# Future: Audi Q7 V12 TDI - Audi USA



## Big Joe (Sep 18, 2004)

"Auditalk" <[email protected]>

Fri, 29 Sep 2006 18:31:36 +0200
Dear Joseph:
Thank you for contacting Audi of America.
We appreciate and share your interest in more fuel-efficient vehicles.
At Audi, we believe the optimal solution lies in the use of modern
diesel engine technology. These engines are quiet, very powerful and
satisfying to drive, yet offer very low fuel consumption, and when used
in conjunction with lower-sulphur diesel fuel (such as is available
generally in Europe), also have very low emissions. 
The question of diesel models for North America is being studied. We
are also working on a hybrid solution to meet the requirements in the
specific driving circumstances favorable to those models, and if we
decide to introduce this and/or diesel powered derivatives to the North
American market both hybrid and diesel engined Audis could be available
by 2008. At present, there is no information on which models might be
among those available.
We regret that we cannot be of much help in the question of importing a
European model to the United States. Audi AG manufactures vehicles for
export according to each destination country's requirements.

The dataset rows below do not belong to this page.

(** * The target *)

(** What the resolver reads of a target. *)
Record ResolverTarget := {
  rt_product : string;
  rt_fingerprint : option (list (string * json));
  rt_version : option string;
  rt_preferred_impl_id : option string;
}.

Definition non_empty (s : string) : option string := if bool_decide (s = "") then None else Some s.

(** The probed version, else the one the operator wrote. *)
Definition resolve_target_version (t : ResolverTarget) : option string :=
  let probed := match rt_fingerprint t ≫= dict_get "version" with Some (JStr v) => non_empty v | _ => None end in
  match probed with Some v => Some v | None => rt_version t ≫= non_empty end.

(** * Specificity *)

Record Specifier := { sp_operator : string; sp_version : string }.

(** [float(n)] for an integer of a release; these are below 2^1023. *)
Definition float_of_Z (z : Z) : spec_float := binary_normalize 53 1024 z 0 false.

Definition version_to_float (release : list Z) : spec_float :=
  match release with
  | [] => S754_zero false
  | [a] => float_of_Z a
  | a :: b :: _ => SFadd 53 1024 (float_of_Z a) (SFdiv 53 1024 (float_of_Z b) (float_of_Z 10))
  end.

(** The value of a binary64 number in units of 2^-1074: an exact integer. *)
Definition float_units (f : spec_float) : Z :=
  match f with
  | S754_finite s m e => cond_Zopp s (Z.pos m * 2 ^ (e + 1074))
  | _ => 0
  end%Z.

(** The rank, and the span in those units; less is more specific. *)
Abbreviation score := (Z * Z)%type.

Definition UNBOUNDED : score := (2, 0)%Z.

Definition score_lt (a b : score) : bool := (a.1 <? b.1)%Z || ((a.1 =? b.1)%Z && (a.2 <? b.2)%Z).

Section Resolver.
Context {V : Type} (Version : string -> option V) (release : V -> list Z).
Context (SpecifierSet : string -> option (list Specifier)) (contains : list Specifier -> V -> bool).

(** The first clause with such an operator decides, readable or not. *)
Definition extract_bound (operators : list string) (spec : list Specifier) : option V :=
  List.find (fun s => bool_decide (sp_operator s ∈ operators)) spec ≫= fun s => Version (sp_version s).

Definition extract_lower_bound : list Specifier -> option V := extract_bound [">="; ">"; "=="].
Definition extract_upper_bound : list Specifier -> option V := extract_bound ["<="; "<"].

Definition specificity_score (spec_str : option string) : score :=
  match spec_str ≫= non_empty with
  | None => UNBOUNDED
  | Some s =>
      match SpecifierSet s with
      | None => UNBOUNDED
      | Some spec =>
          match extract_lower_bound spec, extract_upper_bound spec with
          | Some lower, Some upper =>
              (0, float_units (SFsub 53 1024 (version_to_float (release upper)) (version_to_float (release lower))))
          | None, None => UNBOUNDED
          | _, _ => (1, 0)
          end%Z
      end
  end.

(** * Candidates *)

Record Candidate := { cn_key : triple; cn_cls : ConnectorCls; cn_score : score }.
#[export] Instance Candidate_eq_dec : EqDecision Candidate.
Proof. solve_decision. Defined.

Definition is_wildcard (key : triple) : bool := bool_decide (key.1.2 = "") && bool_decide (key.2 = "").

Definition candidate_of (product : string) (target_version : option V) (e : triple * ConnectorCls) : option Candidate :=
  let '(key, cls) := e in
  if negb (bool_decide (key.1.1 = product)) then None
  else if is_wildcard key then Some {| cn_key := key; cn_cls := cls; cn_score := UNBOUNDED |}
  else
    let entry := Some {| cn_key := key; cn_cls := cls;
                         cn_score := specificity_score (cc_supported_version_range cls) |} in
    match cc_supported_version_range cls ≫= non_empty with
    | None => entry
    | Some s =>
        match target_version, SpecifierSet s with
        | Some v, Some spec => if contains spec v then entry else None
        | _, _ => None
        end
    end.

Definition filter_candidates (r : Registry) (product : string) (target_version : option string) : list Candidate :=
  omap (candidate_of product (target_version ≫= Version)) (rg_v2 r).
(** * Witness *)

Definition w_safe_item : RunnerWorkItem := {|
  wi_check_ref := "c-1"; wi_op_id := "vm.list"; wi_product := "vsphere"; wi_version := "9.x"; wi_impl_id := "vsphere-rest";
  wi_handler_ref := "meho_backplane.connectors.vsphere.vm_list"; wi_params := []; wi_safety_level := "safe";
  wi_principal := w_principal; wi_target_descriptor := Some (tr_descriptor w_vcenter); wi_signature := None; wi_expires_at := None;
  wi_package_set := None |}.

Definition w_lossy (report : PostOutcome) (name uid : string) (fetch : FetchOutcome) : TickEnv := {|
  te_drain := [post_ok]; te_fetch := fetch; te_report := report;
  te_runs := [{| ru_settings := {| es_satellite_write_allowlist := ""; es_satellite_write_verify_key := "";
                                   es_package_set_digest := "sha256:0" |};
                 ru_runner_id := "edge-1"; ru_chained := false; ru_now := 1; ru_now_intent := 1; ru_now_outcome := 1;
                 ru_uid := uid; ru_import := fun r => Some r; ru_answer := answered [] |}];
  te_file_name := name; te_now := 1 |}.

Definition w_no_signatures : SignatureScheme := {|
  ed_public k := k; ed_sign _ m := m; ed_verify _ _ _ := false |}.

Definition w_tick (env : TickEnv) (s : LoopState) : EdgeState * LoopState * list RunnerResult :=
  @run_one_tick id w_no_signatures (fun _ => false) "t1" "edge-1" 2 env 9 fresh_edge s.

Definition w_after (env : TickEnv) (w : LoopWorld) : LoopWorld :=
  let '(_, s, results) := w_tick env (lw_loop w) in
  {| lw_loop := s; lw_produced := lw_produced w ++ results;
     lw_dropped := lw_dropped w ++ (if bool_decide (te_report env = post_ok) then []
                                    else overflow 2 (after_drain "t1" env (lw_loop w)).1.1) |}.

(** The first report is taken by the centre and fails at the runner, so the next
    tick posts it again. *)
Definition w_lost_answer : LoopWorld :=
  w_after (w_lossy (post_failed true) "f1" "u1" (fetched {| ra_assignment_version := "v"; ra_items := [w_safe_item] |})) fresh_loop.
Definition w_retried : LoopWorld := w_after (w_lossy post_ok "f2" "u2" assignment_unchanged) w_lost_answer.

Lemma results_arrive_exactly_once_witness :
  uids (lw_produced w_retried) = ["u1"; "u2"] /\ uids (ingested "t1" "edge-1" (ls_centre (lw_loop w_retried))) = ["u1"; "u2"] /\
  ls_spool (lw_loop w_lost_answer) <> [] /\ NoDup (uids (ingested "t1" "edge-1" (ls_centre (lw_loop w_retried)))).
Proof.
  split; [by vm_compute|]. split; [by vm_compute|]. split; [by vm_compute|].
  apply (@results_arrive_exactly_once id w_no_signatures (fun _ => false) "t1" "edge-1" 2 w_retried).
  apply rtc_l with w_lost_answer; [|apply rtc_once].
  - unfold w_lost_answer, w_after. destruct (w_tick _ _) as [[e s] rs] eqn:E. eapply lp_tick; [exact E| |by intros ?%elem_of_nil].
    vm_compute in E. injection E as _ _ <-. apply NoDup_singleton.
  - unfold w_retried, w_after. destruct (w_tick _ (lw_loop w_lost_answer)) as [[e s] rs] eqn:E. eapply lp_tick; [exact E| |].
    + assert (uids rs = ["u2"]) as Hu by (change rs with ((e, s, rs).2); rewrite <- E; by vm_compute).
      unfold uids in *. rewrite fmap_app. rewrite Hu. vm_compute. apply (bool_decide_unpack _). by vm_compute.
    + apply (bool_decide_unpack _). by vm_compute.
Defined.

For
information on importation requirements of foreign vehicles, please
consult the DMV of the state of destination, or the website of NHTSA.
Again, thank you for writing and for your interest.
Marjorie
AudiTalk 
-----Original Message-----
From: [email protected] [mailto:[email protected]] 
Sent: Thursday, September 28, 2006 3:43 AM
To: Auditalk
Subject: Future: Audi Q7 TDI Audi USA English Website - Audi Talk
Subject : Other
First name : Joseph
Last name : xxxxxxxx
Email address : xxxxx
Home phone : 215-xxxxx
Work phone & ext. : 
Address : xxxxxx
City : Philadelphia
State : Pennsylvania
ZIP code : xxxxx
Please provide your comments or request : I am interested in purchasing
an Audi Q7 V12 TDI. Will they be coming to the United States?
If so, I would like to pre-order one. Tell me how much to deposit, when
and where.
If not, can I travel to Euorpe and purchas one, then have it shipped to
Pennsylvania?
I know there have been issues in the USA over the availability of Ultra
Clean Diesel Fuel, but they may be resolved by 2008.
Please let me know.
Thank you.


----------



## maloosheck (Oct 5, 2004)

*Re: Future: Audi Q7 V12 TDI - Audi USA (Big Joe)*


_Quote, originally posted by *Big Joe* »_I am interested in purchasing an Audi Q7 V12 TDI. Will they be coming to the United States?

You can add me to the list. Maybe if we show them actual interest they will change their mind.


----------



## QUATTR0 (Dec 1, 2005)

*Re: Future: Audi Q7 V12 TDI - Audi USA (Big Joe)*

I think we will see the 3.0 V6 TDI before the V12.


----------